CMS issued new guidance and frequently asked questions (FAQ) on a temporary special enrollment period for individuals disenrolled from Medicaid and CHIP due to the unwinding of the COVID-19 maintenance of effort requirement. States will begin Medicaid and CHIP eligibility redeterminations over the coming months for all individuals who were enrolled in the programs during the COVID-19 public health emergency (PHE). Individuals who no longer meet the eligibility criteria for Medicaid or CHIP will be eligible for a new Marketplace Unwinding Special Enrollment Period (SEP) between March 31, 2023 and July 31, 2024. 
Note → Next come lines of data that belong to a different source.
(** All levels are loaded again. *)
Lemma levels_reloaded e nb next ls T ids :
  params_ok params → levels_ok params interval e.(env_disk) nb next ls T →
  length ls = params.(Params.num_levels) → id_sets ids = id_sets (level_ids ls) →
  Forall (StronglySorted N.lt) ids →
  ∃ ls' T', DbLogic.load_levels params (new_levels params) 0 ids e = Ok (ls', e) ∧
    levels_ok params interval e.(env_disk) nb next ls' T' ∧ level_ids ls' = ids ∧
    length ls' = params.(Params.num_levels) ∧ (∀ L, L ∈ level_sources T' ↔ L ∈ level_sources T).
Proof.
  intros Hpar Hok Hcount Hsets Hsort. pose proof Hok as [O1 _ _ _ _ _ O7 _ O9 _].
  destruct (level_pairs _ _ _ O1) as (P & HP & HT & Hpairs).
  assert (level_ids ls = ids_of P) as Eids.
  { transitivity ((λ ts : list SortedTable.SortedTable, tid <$> ts) <$> (Level.tables <$> ls));
      [by rewrite <-list_fmap_compose|]. by rewrite HP, <-list_fmap_compose. }
  rewrite Eids in Hsets, O7.
  destruct (levels_reordered P ids Hsort) as (P' & Hre & Hids); [|done|].
  { clear -O7. induction P as [|tbs P IH]; [constructor|]. unfold ids_of in *. rewrite fmap_cons in O7.
    cbn [concat] in O7. apply NoDup_app in O7 as (? & _ & ?). constructor; [done|by apply IH]. }
  set (tss := (λ tbs : list pair, tbs.*1) <$> P').
  assert (ids = (λ ts : list SortedTable.SortedTable, tid <$> ts) <$> tss) as Etss.
  { rewrite <-Hids. unfold tss. by rewrite <-list_fmap_compose. }
  assert (length P' = params.(Params.num_levels)) as HlP'.
  { rewrite <-(Forall2_length _ _ _ Hre), <-Hcount. apply (f_equal length) in HP. by rewrite !length_fmap in HP. }
  destruct (load_levels_ok e tss [] (new_levels params)) as (tss' & Htss & E).
  - unfold tss. by rewrite length_fmap, length_new_levels.
  - apply Forall_forall. by intros l [i [_ ->]%(new_levels_lookup params Hpar)]%list_elem_of_lookup.
  - unfold tss. rewrite Forall_fmap.
    assert (Forall (Forall (reloads params e.(env_disk))) ((λ tbs : list pair, tbs.*1) <$> P)) as HrP
      by (rewrite <-HP, Forall_fmap; exact O9).
    rewrite Forall_fmap in HrP.
    clear -HrP Hre. induction Hre as [|tbs tbs' P P' [Hp _] _ IH]; [done|]. apply Forall_cons in HrP as [Hr HrP].
    constructor; [simpl; by rewrite Hp|by apply IH].
  - rewrite <-Etss in E. cbn [app length] in E. eexists _, (blocks_of P'). split; [exact E|]. split_and!.
    + eapply (reopened_levels _ nb next ls _ T P P' ids tss'); done.
    + eapply (reopened_ids _ ls _ P P' ids tss'); done.
    + by destruct (length_reopened ls _ P P' tss' HP Hre Htss eq_refl Hcount).
    + rewrite HT. by apply reordered_elem.
Qed.

(** Without [CreateOrOverride] the files are kept. *)
Lemma start_keeps mode d :
  params_ok params → mode ≠ CreateOrOverride → DbLogic.start params mode (Folder d) = Ok (false, d).
Proof.
  intros [Hp _ _ _ _] Hm. unfold DbLogic.start. rewrite (proj2 (String.eqb_neq _ _) Hp). by destruct mode.
Qed.

(** The files of a database. *)
Definition files (s : DbLogic) : Disk := mapped_files s.(DbLogic.env).(env_manifest) s.(DbLogic.env).(env_disk).
Example sample_run_result : sample_run = Ok (true, [0; 1], Ok [x03; x03; x03], None).
Proof. vm_compute. reflexivity. Qed.

End witnesses.
(** The laws of the state monad, applied to a state. *)
Lemma st_bind_assoc {A B C} (m : st St A) (f : A → st St B) (g : B → st St C) s :
  ((m ≫= f) ≫= g) s = (m ≫= λ a, f a ≫= g) s.
Proof. unfold mbind, st_bind. by destruct (m s) as [[a s']| | |]. Qed.

Lemma st_bind_ext {A B} (m : st St A) (f g : A → st St B) s :
  (∀ a s', f a s' = g a s') → (m ≫= f) s = (m ≫= g) s.
Proof. intros Hfg. unfold mbind, st_bind. by destruct (m s) as [[a s']| | |]. Qed.

Lemma compare_pick self pos iter next_kv next_iter better :
  candidate_before pos self.(DbIteratorInner.iterators) next_kv next_iter →
  DbIteratorInner.pick (DbIteratorInner.set_iter self pos iter) pos iter next_kv better
    = SyncIterator.compare pos next_iter iter next_kv better.
Proof.
  unfold DbIteratorInner.pick, SyncIterator.compare. destruct next_kv as [[n p]|]; [|done].
  intros (Hp & Hl & [i ->]). simpl. rewrite list_lookup_insert_ne by lia. by rewrite Hl.
Qed.

Lemma parse_iter_same fuel it pos last_key its iter next_iter next_kv s :
  its !! pos = Some iter → candidate_before pos its next_kv next_iter →
  DbIteratorInner.parse_iter fuel (inner_of (with_state it last_key its)) pos next_kv s =
  ('(iter, r) ← SyncIterator.parse_iter fuel it pos last_key next_iter iter next_kv;
   mret (inner_of (with_state it last_key (<[pos := iter]> its)), r)) s.
Proof.
  intros Hi Hc. unfold DbIteratorInner.parse_iter, SyncIterator.parse_iter.
  assert (expect (DbIteratorInner.iterators (inner_of (with_state it last_key its)) !! pos) "index out of bounds" = Ok iter)
    as Hx by (simpl; by rewrite Hi). run_lift Hx. simpl.
  assert (∀ i b, DbIteratorInner.pick (DbIteratorInner.set_iter (inner_of (with_state it last_key its)) pos i) pos i next_kv b
    = SyncIterator.compare pos next_iter i next_kv b) as Hpick by (intros; by apply compare_pick).
  destruct (SyncIterator.reverse it); simpl; rewrite st_bind_assoc; apply st_bind_ext; intros i1 s1;
    rewrite st_bind_assoc; apply st_bind_ext; intros [i2 stop] s2; destruct stop; try reflexivity;
    rewrite st_bind_assoc; apply st_bind_ext; intros [] s3; try reflexivity;
    rewrite st_bind_assoc; apply st_bind_ext; intros k s4.
  - destruct (match SyncIterator.min_key it with Some _ => _ | None => _ end); [reflexivity|].
    rewrite st_bind_assoc, Hpick. reflexivity.
  - destruct (match SyncIterator.max_key it with Some _ => _ | None => _ end); [reflexivity|].
    rewrite st_bind_assoc, Hpick. reflexivity.
Qed.

(** What a computation returns, if it does. *)
Definition returns_only {A} (Q : A → Prop) (r : outcome (A * St)) : Prop :=
  match r with Ok (a, _) => Q a | _ => True end.

Lemma returns_bind {A B} (Q : B → Prop) (m : st St A) (f : A → st St B) s :
  (∀ a s', returns_only Q (f a s')) → returns_only Q ((m ≫= f) s).
Proof. intros Hf. unfold mbind, st_bind. destruct (m s) as [[a s']| | |]; [apply Hf|done..]. Qed.

Lemma returns_lift {A B} (Q : B → Prop) (m : outcome A) (f : A → st St B) s :
  (∀ a, m = Ok a → returns_only Q (f a s)) → returns_only Q ((lift m ≫= f) s).
Proof. intros Hf. unfold mbind, st_bind, lift. destruct m; simpl; [by apply Hf|done..]. Qed.

(** A new candidate is at the current position. *)
Definition changed_at (pos : nat) (r : bool * option (N * nat)) : Prop :=
  r.1 = true → ∃ n, r.2 = Some (n, pos).
(* ===== verification/LevelLogger.v ===== *)
(** * Statistics of the levels (src/src/level_logger.rs)

    The logger counts the tables of every level and writes the counts to a file
    after every change.  The writer of the file (crate [csv]) is a parameter; the
    elapsed time is an argument. *)

From stdpp Require Import base list strings pretty.
From Stdlib Require Import NArith Lia.
From S2P Require Import Prelude.

Local Open Scope nat_scope.

(** [csv::Writer]: a record is appended, or the call fails. *)
Class CsvWriter := {
  csv : Type;
  write_record : csv → list string → option csv;
}.

Module LevelLogger.

Section ops.
Context `{CsvWriter}.

(** [struct Inner] (the start time is in the elapsed time of [write]) *)
Record Inner := mk { outfile : csv; num_tables : list nat }.

(** [Inner::new], and [LevelLogger::new] when the file could be created *)
Definition new (outfile : csv) (num_levels : nat) : outcome Inner :=
  let num_tables := replicate num_levels 0 in
  let header := "time"%string :: ((λ idx, ("level" ++ pretty idx)%string) <$> seq 0 num_levels) in
  outfile ← expect (write_record outfile header) "called `Result::unwrap()` on an `Err` value";
  Ok {| outfile := outfile; num_tables := num_tables |}.

(** [Inner::write], [elapsed] milliseconds after the start *)
Definition write (elapsed : N) (self : Inner) : outcome Inner :=
  let record := pretty elapsed :: (pretty <$> self.(num_tables)) in
  outfile ← expect (write_record self.(outfile) record) "called `Result::unwrap()` on an `Err` value";
  Ok {| outfile := outfile; num_tables := self.(num_tables) |}.

(** [inner.num_tables[i] += n] and [inner.num_tables[i] -= n] *)
Definition add_tables (i n : nat) (counts : list nat) : outcome (list nat) :=
  c ← expect (counts !! i) "index out of bounds";
  Ok (<[i := c + n]> counts).

Definition sub_tables (i n : nat) (counts : list nat) : outcome (list nat) :=
  c ← expect (counts !! i) "index out of bounds";
  if n <=? c then Ok (<[i := c - n]> counts) else Panic "attempt to subtract with overflow".

(** [LevelLogger::l0_table_added] *)
Definition l0_table_added (elapsed : N) (self : Inner) : outcome Inner :=
  counts ← add_tables 0 1 self.(num_tables);
  write elapsed {| outfile := self.(outfile); num_tables := counts |}.

(** [LevelLogger::compaction] *)
Definition compaction (elapsed : N) (level added removed : nat) (self : Inner) : outcome Inner :=
  counts ← sub_tables level removed self.(num_tables);
  counts ← add_tables (level + 1) added counts;
  write elapsed {| outfile := self.(outfile); num_tables := counts |}.

End ops.

End LevelLogger.

Section counts.
Context `{CsvWriter}.
Context (writable : ∀ o record, is_Some (write_record o record)).

Lemma write_ok elapsed s : ∃ s', LevelLogger.write elapsed s = Ok s' ∧ s'.(LevelLogger.num_tables) = s.(LevelLogger.num_tables).
Proof.
  unfold LevelLogger.write. destruct (writable s.(LevelLogger.outfile)
    (pretty elapsed :: (pretty <$> s.(LevelLogger.num_tables)))) as [o ->]. by eexists.
Qed.

(** While the file can be written, a compaction that takes its tables from the upper
    of the two levels only moves the counts; when tables of the lower level take
    part, they are subtracted from the upper level as well, and the logger panics if
    it has fewer. *)
Theorem level_logger_compaction elapsed level added removed s c c' :
  s.(LevelLogger.num_tables) !! level = Some c → s.(LevelLogger.num_tables) !! (level + 1) = Some c' →
  if removed <=? c
  then ∃ s', LevelLogger.compaction elapsed level added removed s = Ok s' ∧
    s'.(LevelLogger.num_tables) = <[level + 1 := c' + added]> (<[level := c - removed]> s.(LevelLogger.num_tables))
  else LevelLogger.compaction elapsed level added removed s = Panic "attempt to subtract with overflow".
Proof.
  intros Hc Hc'. unfold LevelLogger.compaction, LevelLogger.sub_tables, LevelLogger.add_tables. rewrite Hc. simpl.
  destruct (removed <=? c); [|done]. simpl. rewrite list_lookup_insert_ne, Hc' by lia. simpl.
  match goal with |- context [LevelLogger.write _ ?x] => destruct (write_ok elapsed x) as (s' & -> & E) end.
  by exists s'.
Qed.

End counts.

(** Two tables on levels 0 and 1 that overlap: their compaction makes the logger panic. *)
Section example.
#[local] Instance list_csv : CsvWriter := {| csv := list (list string); write_record o r := Some (o ++ [r]) |}.

Example level_logger_panics :
  (s ← @LevelLogger.new list_csv [] 3;
   s ← LevelLogger.l0_table_added 1 s;
   s ← LevelLogger.compaction 2 0 1 1 s;
   s ← LevelLogger.l0_table_added 3 s;
   LevelLogger.compaction 4 0 1 2 s) = Panic "attempt to subtract with overflow".
Proof. reflexivity. Qed.

Lemma level_logger_compaction_witness :
  LevelLogger.compaction 4 0 1 2 (@LevelLogger.mk list_csv [] [1; 1; 0]) = Panic "attempt to subtract with overflow".
Proof.
  apply (level_logger_compaction (λ o r, ltac:(by eexists)) 4 0 1 2 (@LevelLogger.mk list_csv [] [1; 1; 0]) 1 1); reflexivity.
Defined.

End example.
(** Every entry takes eight bytes at least. *)
Lemma values_added b es :
  (N.of_nat (length b.(ValueBatchBuilder.value_data) + batch_room es) < u32_bound)%N →
  ∃ offs b', add_entries b es = Ok (pair b.(ValueBatchBuilder.identifier) <$> offs, b') ∧
    b'.(ValueBatchBuilder.identifier) = b.(ValueBatchBuilder.identifier) ∧
    Forall2 (λ off e, stored_at b'.(ValueBatchBuilder.value_data) off e.1 e.2) offs es ∧
    (∃ more, b'.(ValueBatchBuilder.value_data) = b.(ValueBatchBuilder.value_data) ++ more ∧ length more <= batch_room es) ∧
    (∀ i off, offs !! i = Some off → (N.of_nat (length b.(ValueBatchBuilder.value_data) + 8 * i) <= off)%N) ∧
    (∀ off, offs !! 0 = Some off → off = N.of_nat (pad_offset (length b.(ValueBatchBuilder.value_data)))) ∧
    length b'.(ValueBatchBuilder.offsets) = length b.(ValueBatchBuilder.offsets) + 4 * length es.
Proof.
  revert b. induction es as [|[key val] es IH]; intros b Hb; cbn [add_entries].
  { exists [], b. split; [done|]. split; [done|]. split; [done|]. split; [|split; [done|split; [done|simpl; lia]]]. exists []. by rewrite app_nil_r. }
  rewrite batch_room_cons in *. cbn [fst snd] in *.
  destruct (value_added b key val) as (off & b1 & E1 & Hid1 & Hs1 & (more1 & Hd1 & Hl1) & Hoff & Ho1); [lia|].
  destruct (IH b1) as (offs & b' & E2 & Hid2 & Hs2 & (more2 & Hd2 & Hl2) & Hoffs & _ & Ho2); [rewrite Hd1, length_app; lia|].
  exists (off :: offs), b'. rewrite E1. simpl. rewrite E2. simpl. rewrite Hid1. split; [done|]. split; [congruence|].
  split; [|split; [exists (more1 ++ more2); rewrite Hd2, Hd1, <-(assoc_L (++)), length_app; split; [done|lia]|split; [|split; [by intros o [= <-]|simpl; lia]]]].
  - constructor; [|done]. rewrite Hd2. by apply stored_app.
  - intros [|i] o Hi; simpl in Hi; [injection Hi as <-; subst off; unfold pad_offset; lia|]. specialize (Hoffs i o Hi). rewrite Hd1, length_app in Hoffs. lia.
Qed.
  • On Tuesday, the Commonwealth Fund released their updated cross-national comparison of health care systems to assess U.S. health spending, outcomes, status, and service use relative to other high income countries. The data from this analysis uses the Organization for Economic Co-operation and Development (OECD) and reflects the impact of the COVID-19 pandemic. Among other outcomes, the Commonwealth Fund found that while the U.S. spends more on health care than any other high-income country, the nation often performs worse on measures of health and health care.

  • MedPAC and MACPAC released their annual update to the dually eligible beneficiary data book. The data book provides an overview on populations that are dually eligible for both Medicaid and Medicare benefits, health care utilization and expenditures across both programs, and key trends. Dually eligible individuals are a relatively small proportion of either program, but they continue to account for a disproportionate share of both Medicare and Medicaid expenditures.